The golf course at the Boca Grove neighborhood in Boca Raton, Florida. Courtesy of Boca Grove
What began as a two-minute ritual inside a Florida country club has grown into a federal civil rights case — and the latest flashpoint in a growing debate about religious expression in shared spaces.
Isaac Scharf, an Orthodox Jewish father of five, was suspended in March from the clubhouse of Boca Grove, a gated community in Boca Raton with more than 400 homes, after a video surfaced showing him helping a guest put on tefillin — small leather boxes traditionally wrapped on the head and arm at the start of weekday morning prayers. A week later, the suspension was extended to his entire family, including his wife and young children.
The leadership of the homeowners association, which includes Jewish board members, says the matter is not about the suppression of religious practice.
“The decision in question followed feedback from multiple members — Orthodox and non-Orthodox alike — who felt the behavior depicted in a publicly circulated video mocked sacred traditions in a way they found deeply offensive,” Boca Grove said in a statement to the Forward.
But to Scharf, who has lived in Boca Grove since 2020, the suspension felt like punishment for practicing his faith — and for doing so publicly.
He is now suing the Boca Grove Property Owners Association for religious discrimination and seeking $50 million in damages. The suit was filed by the Dhillon Law Group, a firm founded by Harmeet Dhillon, who now leads the Civil Rights Division at the U.S. Department of Justice under President Donald Trump. In that role, Dhillon has prioritized antisemitism-related cases and told the Wall Street Journal she begins each day scanning social media for civil rights complaints.
Her division this week sued a coffee house accused of refusing to serve Jewish customers. At a May conference, she said she called for a “paradigm shift” at her department towards conservative causes — investigating the participation of transgender women in women’s athletic programs and stepping up efforts to support Jewish students on college campuses, among other priorities.
Scharf’s case is different in one key respect: It is not just a conflict between Jews and outsiders, but between Jews of varying religious practice living in the same community.
At the heart of the conflict is a 90-second video posted to Instagram on Jan. 6 by Jake Adams, a Jewish comedian and golf influencer with nearly 2 million followers across Instagram and TikTok. Adams was invited by Scharf to visit the club and was filming a segment for his popular “Country Club Adjacent” channel, which features humorous takes on Jewish-friendly golf courses — including his now-signature pickle ratings.

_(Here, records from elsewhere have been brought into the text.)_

(** * Alpha Capital portfolio risk engine: a shallow embedding of
    [portfolio_analysis.py] and the properties of its risk metrics,
    optimizer and Monte Carlo simulator.

    Numbers.  The program computes in IEEE double precision through numpy and
    pandas.  Here a finite double is idealised as the exact real it stands
    for (no rounding, no overflow), and the three special values the program
    can produce from finite data (a division by zero, the mean of an empty
    sample, a square root of a negative number) are kept as constructors of
    [float64].  Input data (returns, weights) is finite by the data contract
    and is held in lists of reals.

    Library routines.  numpy, pandas and scipy are not part of the repository;
    each routine the program calls is modelled by its documented behaviour
    ([np_percentile], [np_cov], [np_clip], ...), and the two routines with no
    closed form (scipy's SLSQP solver and numpy's matrix inverse) are taken
    as parameters of [optimize_portfolio].  So is numpy's Cholesky
    factorization, a parameter of [generate_price_data].

    Scope.  The seven functions of the program are modelled; the main block
    (which chains three of them and writes files) is not, and [print_report]
    is modelled by the values it computes and returns, not by the text it
    writes to the console. *)

From Stdlib Require Import String.
From Stdlib Require Import Reals Lra Lia ZArith Bool List Permutation Sorted.
Import ListNotations.
Open Scope R_scope.

(* ================================================================= *)
(** ** Doubles with special values *)

Inductive float64 : Type :=
| Fin (r : R)
| PInf
| NInf
| NaN.

(** [inf_of_sign r] is [r * inf]: the infinity carrying the sign of [r],
    and NaN for [r = 0]. *)
Definition inf_of_sign (r : R) : float64 :=
  match total_order_T r 0 with
  | inleft (left _) => NInf
  | inleft (right _) => NaN
  | inright _ => PInf
  end.

Definition fneg (a : float64) : float64 :=
  match a with
  | Fin r => Fin (- r)
  | PInf => NInf
  | NInf => PInf
  | NaN => NaN
  end.

Definition fadd (a b : float64) : float64 :=
  match a, b with
  | NaN, _ | _, NaN => NaN
  | Fin x, Fin y => Fin (x + y)
  | PInf, NInf | NInf, PInf => NaN
  | PInf, _ | _, PInf => PInf
  | NInf, _ | _, NInf => NInf
  end.
(** C10. The returned array holds at most one PhilHealth entry, at most one
    SSS entry and at most two Pag-IBIG entries, so at most four entries; and
    whenever the array before the filter holds a quarterly option it also
    holds a primary Pag-IBIG entry for the same membership number. *)
Theorem C10_at_most_four (tza now : Z) (userInfo : personal_info) :
  exists c l,
    candidates tza now userInfo = Normal c /\
    computeDueDates tza now userInfo = Normal l /\
    (List.length (ofAgency "PhilHealth" l) <= 1)%nat /\
    (List.length (ofAgency "SSS" l) <= 1)%nat /\
    (List.length (ofAgency "Pag-IBIG" l) <= 2)%nat /\
    (List.length l <= 4)%nat /\
    (forall q,
        In q c -> isQuarterlyOption q = true ->
        exists p,
          In p c /\ isPrimaryPagibig p = true /\
          membershipNumber p = membershipNumber q).
Proof.
  destruct (candidates_split tza now userInfo)
    as (ph & ss & pg & _ & _ & _ & Hc & [Lph Aph] & [Lss Ass] & Spg).
  destruct (pagibig_entries _ _ _ _ Spg) as [Lpg Apg].
  destruct (ofAgency_candidates ph ss pg Aph Ass Apg) as (Eph & Ess & Epg).
  exists (ph ++ ss ++ pg)%list, (filter (notPast now) (ph ++ ss ++ pg)%list).
  split; [exact Hc |].
  split; [apply computeDueDates_candidates; exact Hc |].
  pose proof (fun a => ofAgency_filter a (notPast now) (ph ++ ss ++ pg)%list)
    as F.
  pose proof (F "PhilHealth") as F1. rewrite Eph in F1.
  pose proof (F "SSS") as F2. rewrite Ess in F2.
  pose proof (F "Pag-IBIG") as F3. rewrite Epg in F3.
  pose proof (filter_length_le (notPast now) (ph ++ ss ++ pg)%list) as F4.
  rewrite !length_app in F4.
  split; [lia |]. split; [lia |]. split; [lia |]. split; [lia |].
  intros q Hin Hq.
  pose proof (In_ofAgency "Pag-IBIG" q _ Hin (isQuarterlyOption_agency q Hq))
    as Hin'.
  rewrite Epg in Hin'.
  destruct Spg as [-> | (num & _ & [-> | [_ ->]])].
  - destruct Hin'.
  - destruct Hin' as [<- | []].
    destruct (primaryEntry_kind tza now userInfo num) as [_ Hk]. congruence.
  - exists (primaryEntry tza now userInfo num). split; [| split].
    + apply in_or_app. right. apply in_or_app. right. left. reflexivity.
    + apply primaryEntry_kind.
    + destruct Hin' as [<- | [<- | []]]; reflexivity.
Qed.
(** X3.  With an empty search box and nothing selected, the quotes and
    invoices page, the operators page and the interventions page show every
    fetched row whose searched fields print, in the fetched order. *)
Theorem no_filter_shows_all_rows (quotesInvoices operators interventions : list row) :
  toLowerCase "" = "" →
  Forall (λ item, Forall (prints item)
            ["id"; "client_name"; "client_first_name"; "client_company"; "document_type"])
    quotesInvoices →
  Forall (λ item, Forall (prints item) ["id"; "full_name"; "role"]) operators →
  Forall (λ item, Forall (prints item)
            ["id"; "type"; "device_brand"; "device_model"; "operator_name"])
    interventions →
  filteredQuotesInvoices native_source_tail toLowerCase "" "" "" quotesInvoices = Some quotesInvoices
  ∧ filteredOperators native_source_tail toLowerCase "" "" "" operators = Some operators
  ∧ filteredInterventions native_source_tail toLowerCase "" "" "" "" "" interventions = Some interventions.
Proof.
  intros Hlower Hq Ho Hi. repeat split; apply filterM_all.
  - eapply Forall_impl; [exact Hq|]. intros item Hitem.
    unfold keepQuoteInvoice. rewrite searchString_matches_empty; [done|done|].
    apply joined_is_Some.
    apply Forall_cons in Hitem as [H1 Hitem]. apply Forall_cons in Hitem as [H2 Hitem].
    apply Forall_cons in Hitem as [H3 Hitem]. apply Forall_cons in Hitem as [H4 Hitem].
    apply Forall_cons in Hitem as [H5 _].
    repeat (apply Forall_cons; split); try done.
    apply or_else_prints; [done|by eexists].
  - eapply Forall_impl; [exact Ho|]. intros item Hitem.
    unfold keepOperator.
    by rewrite searchString_matches_empty by (done || by apply template_is_Some).
  - eapply Forall_impl; [exact Hi|]. intros item Hitem.
    unfold keepIntervention.
    by rewrite searchString_matches_empty by (done || by apply template_is_Some).
Qed.

(** X4.  Typing a device's product code, in any letter case, into the search
    box of the Devices page finds the device: a device with string brand,
    model, code and category, whose category has a string abbreviation, is
    shown when the term equals its product code up to case and nothing is
    selected. *)
Theorem product_code_finds_device
    (searchTerm brand model code category abbreviation : string)
    (device : row) (devices shown : list row) :
  get device "brand" = VStr brand →
  get device "model" = VStr model →
  get device "code" = VStr code →
  get device "category" = VStr category →
  is_Some (toString_of native_source_tail (get device "id")) →
  getCategoryAbbreviation native_source_tail (VStr category) = VStr abbreviation →
  toLowerCase searchTerm = toLowerCase (abbreviation +:+ "-" +:+ code) →
  device ∈ devices →
  filteredDevices native_source_tail toLowerCase searchTerm "" "" "" "" "" "" devices = Some shown →
  getProductCode native_source_tail (get device "category") (get device "code")
  = abbreviation +:+ "-" +:+ code
  ∧ device ∈ shown.
Proof.
  intros Hbrand Hmodel Hcode Hcategory [id Hid] Habbr Hterm Hin Hshown.
  assert (Hpc : getProductCode native_source_tail (get device "category") (get device "code")
                = abbreviation +:+ "-" +:+ code).
  { rewrite Hcategory, Hcode. unfold CategoryUtils.getProductCode. by rewrite Habbr. }
  split; [done|].
  apply (filterM_elem_of _ _ _ _ Hshown). split; [done|].
  unfold ListFilters.keepDevice, ListFilters.deviceMatchesSearch.
  rewrite Hpc, Hbrand, Hmodel, Hcode, Hcategory, Hid, Habbr, !lower_includes_VStr.
  rewrite Hterm, includes_refl. simpl.
  repeat match goal with |- context [if ?b then _ else _] => destruct b; simpl end;
    reflexivity.
Qed.

(** X5.  The category search adds nothing to the device search: when the
    labels found by [searchInCategoryAbbreviations] include a device's
    category, that category is a string with a string abbreviation, and the
    term already occurs, case-insensitively, in the category or in its
    abbreviation (two of the other tests of the same filter). *)
Theorem category_search_subsumed (searchTerm : string) (category : value) :
  array_includes (searchInCategoryAbbreviations toLowerCase searchTerm) category = true →
  ∃ label abbreviation,
    category = VStr label
    ∧ getCategoryAbbreviation native_source_tail category = VStr abbreviation
    ∧ (lower_includes toLowerCase category searchTerm = Some true
       ∨ lower_includes toLowerCase (getCategoryAbbreviation native_source_tail category) searchTerm = Some true).
Proof.
  unfold array_includes. rewrite existsb_exists.
  intros (label & Hin & Heq).
  assert (category = VStr label) as ->.
  { destruct category; try discriminate. by apply String.eqb_eq in Heq as ->. }
  unfold searchInCategoryAbbreviations in Hin.
  apply in_map_iff in Hin as ([c d] & Hc & Hin). simpl in Hc. subst c.
  apply filter_In in Hin as [Hin Hf].
  exists label, d. split; [done|].
  assert (Habbr : getCategoryAbbreviation native_source_tail (VStr label) = VStr d)
    by exact (getCategoryAbbreviation_known native_source_tail label d Hin).
  split; [done|]. rewrite Habbr, !lower_includes_VStr.
  apply orb_true_iff in Hf as [->| ->]; auto.
Qed.

(** X6.  On the Clients page the device-category filter compares the
    decimal text of a device's [client_id] with the client's [id] by [===].
    When the ids of the fetched clients are numbers (as a [BIGSERIAL] column
    arrives), no client passes: with any category chosen the page shows no
    client at all, whatever the devices are. *)
Theorem clients_category_filter_shows_none
    (searchTerm companyFilter cityFilter deviceFilter deviceCategoryFilter : string)
    (devices clients : list row) :
  deviceCategoryFilter ≠ "" →
  Forall (λ client, ∃ n, get client "id" = VNum n) clients →
  (∀ shown,
     filteredClients native_source_tail toLowerCase less_than searchTerm companyFilter cityFilter deviceFilter
       deviceCategoryFilter devices clients = Some shown → shown = [])
  ∧ (Forall (λ client, ∃ name first_name email,
               get client "name" = VStr name ∧ get client "first_name" = VStr first_name
               ∧ get client "email" = VStr email
               ∧ (truthy (get client "company") = true →
                  ∃ company, get client "company" = VStr company)
               ∧ prints client "device_count") clients →
     Forall (λ device, is_Some (toString_of native_source_tail (get device "client_id"))) devices →
     filteredClients native_source_tail toLowerCase less_than searchTerm companyFilter cityFilter deviceFilter
       deviceCategoryFilter devices clients = Some []).
Proof.
  intros Hfilter Hids.
  assert (Hsome : ∀ client n, get client "id" = VNum n →
    ∀ b, hasDeviceOfCategory native_source_tail deviceCategoryFilter devices client
         = Some b → b = false).
  { intros client n Hid. unfold hasDeviceOfCategory. rewrite Hid.
    induction devices as [|device rest IH]; [by intros b [= <-]|].
    cbn [someM]. destruct (toString_of native_source_tail (get device "client_id"));
      [exact IH|done]. }
  assert (Hnone : ∀ client, client ∈ clients →
    keepClient native_source_tail toLowerCase less_than searchTerm companyFilter
      cityFilter deviceFilter deviceCategoryFilter devices client ≠ Some true).
  { intros client Hin Hkeep.
    rewrite Forall_forall in Hids. destruct (Hids client Hin) as [n Hid].
    unfold keepClient, and_lazy, or_lazy in Hkeep. simpl in Hkeep.
    destruct (clientMatchesSearch _ _ _ _) as [[]|]; simpl in Hkeep; try done.
    destruct (matches_selected companyFilter _); simpl in Hkeep; try done.
    destruct (matches_selected cityFilter _); simpl in Hkeep; try done.
    destruct (matchesDeviceFilter _ _ _ _) as [[]|]; simpl in Hkeep; try done.
    destruct (String.eqb deviceCategoryFilter "") eqn:He;
      [by apply String.eqb_eq in He|].
    simpl in Hkeep. by specialize (Hsome client n Hid true Hkeep). }
  split; [intros shown; by apply filterM_none|].
  intros Htyped Hdevices.
  destruct (filterM_is_Some
              (keepClient native_source_tail toLowerCase less_than searchTerm
                 companyFilter cityFilter deviceFilter deviceCategoryFilter devices)
              clients) as [shown Hshown].
  { rewrite Forall_forall in Hids, Htyped. apply Forall_forall. intros client Hin.
    destruct (Hids client Hin) as [n Hid].
    destruct (Htyped client Hin) as (name & first & email & Hn & Hf & He & Hc & Hcount).
    assert (Hfilter' : is_Some (matchesDeviceFilter native_source_tail less_than
                                  deviceFilter client)).
    { unfold matchesDeviceFilter, greater_than_zero, device_count_of.
      destruct (or_else_prints _ (VNum 0) Hcount) as [s' ->]; [by eexists|]. simpl.
      repeat (match goal with |- context [if ?c then _ else _] => destruct c end; simpl);
        by eexists. }
    destruct Hfilter' as [f Hf'].
    unfold keepClient, clientMatchesSearch, and_lazy, or_lazy.
    rewrite Hid, Hn, Hf, He, Hf'. simpl.
    assert (Hhas : is_Some (hasDeviceOfCategory native_source_tail deviceCategoryFilter
                              devices client)).
    { unfold hasDeviceOfCategory. rewrite Hid. clear -Hdevices.
      induction Hdevices as [|device rest [s Hs] _ IH]; simpl; [by eexists|].
      rewrite Hs. simpl. exact IH. }
    destruct Hhas as [b Hb]. rewrite Hb.
    destruct (truthy (get client "company")) eqn:Ht.
    - destruct (Hc eq_refl) as [company ->]. rewrite lower_includes_VStr. simpl.
      repeat (match goal with |- context [if ?c then _ else _] => destruct c end; simpl);
        by eexists.
    - simpl.
      repeat (match goal with |- context [if ?c then _ else _] => destruct c end; simpl);
        by eexists. }
  unfold filteredClients. rewrite Hshown. f_equal.
  by apply (filterM_none _ _ _ Hnone Hshown).
Qed.
(** The constructor of the CIFAR-100 adapter asks for [data.data_pathpath]:
    without such a field it never returns, whatever [data.data_path] is. *)
Lemma CIFAR100Dataset_init_pathpath cfg train :
  data cfg !! "data_pathpath" = None →
  ∃ e, CIFAR100Dataset_init cfg train = Raise e ∧
    (∀ transforms tr, data cfg !! "transforms" = Some transforms →
       get_data_transform transforms train = Ok tr →
       e = AttributeError "data_pathpath").
Proof.
  intros Hnone. unfold CIFAR100Dataset_init, getattr. rewrite Hnone.
  destruct (data cfg !! "transforms") as [transforms|]; cbn.
  - destruct (get_data_transform transforms train) as [tr|e] eqn:Htr; cbn.
    + eexists. split; [done|]. done.
    + eexists. split; [done|]. intros ?? [= <-]. congruence.
  - eexists. split; [done|]. done.
Qed.

End AdapterFacts.

(** ** Construction *)

Section Construction.
Context `{Torch}.

(** A fraction above zero is not equal to zero. *)
Lemma positive_fraction_nonzero (f : float) :
  (0 <? f)%float = true → (f =? 0)%float = false.
Proof.
  rewrite FloatAxioms.ltb_spec, FloatAxioms.eqb_spec. unfold SFltb, SFeqb.
  change (Prim2SF 0) with (S754_zero false).
  destruct (Prim2SF f) as [[]|[]| |[] m e]; done.
Qed.

Lemma DataLoader_new_dataset d bs dl :
  DataLoader_new d bs = Ok dl → dl_dataset dl = d ∧ dl_batch_size dl = bs.
Proof.
  unfold DataLoader_new. destruct (DataLoader_check _ bs); [|done].
  by intros [= <-].
Qed.

Lemma split_shard_run f d g tr va g' :
  split_shard f d g = (Ok (tr, va), g') →
  ∃ k, py_int ((1 - f) * py_float (Z.of_nat (DatasetView_len d)))%float = Ok k ∧
    indexes tr = slice_to (shuffle (indexes d) g).1 k ∧
    indexes va = slice_from (shuffle (indexes d) g).1 k.
Proof.
  unfold split_shard. destruct (shuffle (indexes d) g) as [sh g1].
  destruct (py_int _) as [k|e]; [|done]. cbn.
  intros [= <- <- <-]. by exists k.
Qed.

The video shows Adams standing in the Boca Grove clubhouse, receiving help from Scharf as he wraps tefillin. Later, Adams bites into a deli pickle — delivered from the Grove Kosher Market — and declares it “a 9.5 or 9.6” and “top tier.”
Wrapping tefillin has become more visible
While tefillin is often associated with synagogue prayer, its public performance has deep roots. In 1967, the Lubavitcher Rebbe launched a global campaign encouraging Jews of all types of observance to wrap tefillin daily. Chabad emissaries across the world have since approached Jewish men in public places — city streets, airports, shopping centers — offering to assist them in performing the ritual.
The process is quick: a few minutes to wrap the black straps, recite a pair of blessings as well as the Shema prayer. In recent years, the ritual has found new life online. Yossi Farro, a Chabad influencer with over 144,000 followers, has shared videos of himself wrapping tefillin on celebrities, billionaires and political staffers. These moments — part spiritual, part viral content — are now a familiar sight on social media.
Complaints about the Boca Grove video, the property owners association said, came from across the Jewish spectrum, with some residents describing the footage as “disrespectful.” The board concluded Scharf had violated club rules about member conduct.
The lawsuit also points to the decision to deactivate the Scharf family’s car transponders — a windshield tag used by residents to access the neighborhood without being stopped at the security gate. Without it, Scharf and his wife had to line up in the visitor lane for three months. The lawsuit portrays the move as a form of exclusion from the community.

The suit depicts a pattern — citing two other Orthodox residents who were penalized with 90-day suspensions: one for “interference” with a kosher supervisor hired by the club, and another for his “persistent frustrations with the limitations on kosher food service” and with the club’s selective enforcement of rules against Orthodox residents. The lawsuit cites other examples of what it calls discriminatory treatment, including the alleged removal of a walking path along the 15th hole of the golf course — a path commonly used by Orthodox residents on Shabbat.
By contrast, the lawsuit alleges that a non-Orthodox resident accused of “sexual harassment towards a staff member” was treated “more lightly” — initially given a 90-day suspension, but later reduced to 75 days.
Scharf and his family’s suspensions ended June 9. But the legal battle is just beginning — and with it, larger questions about religious accommodation in private communities.
The demographics of Boca Grove — and of Boca Raton more broadly — have shifted in recent years. The pandemic brought an influx of Orthodox families from New York, drawn by Florida’s open schools, warm climate and expanding Jewish infrastructure. An estimated 30 to 40 percent of Boca Grove’s residents are Orthodox, according to those who live there.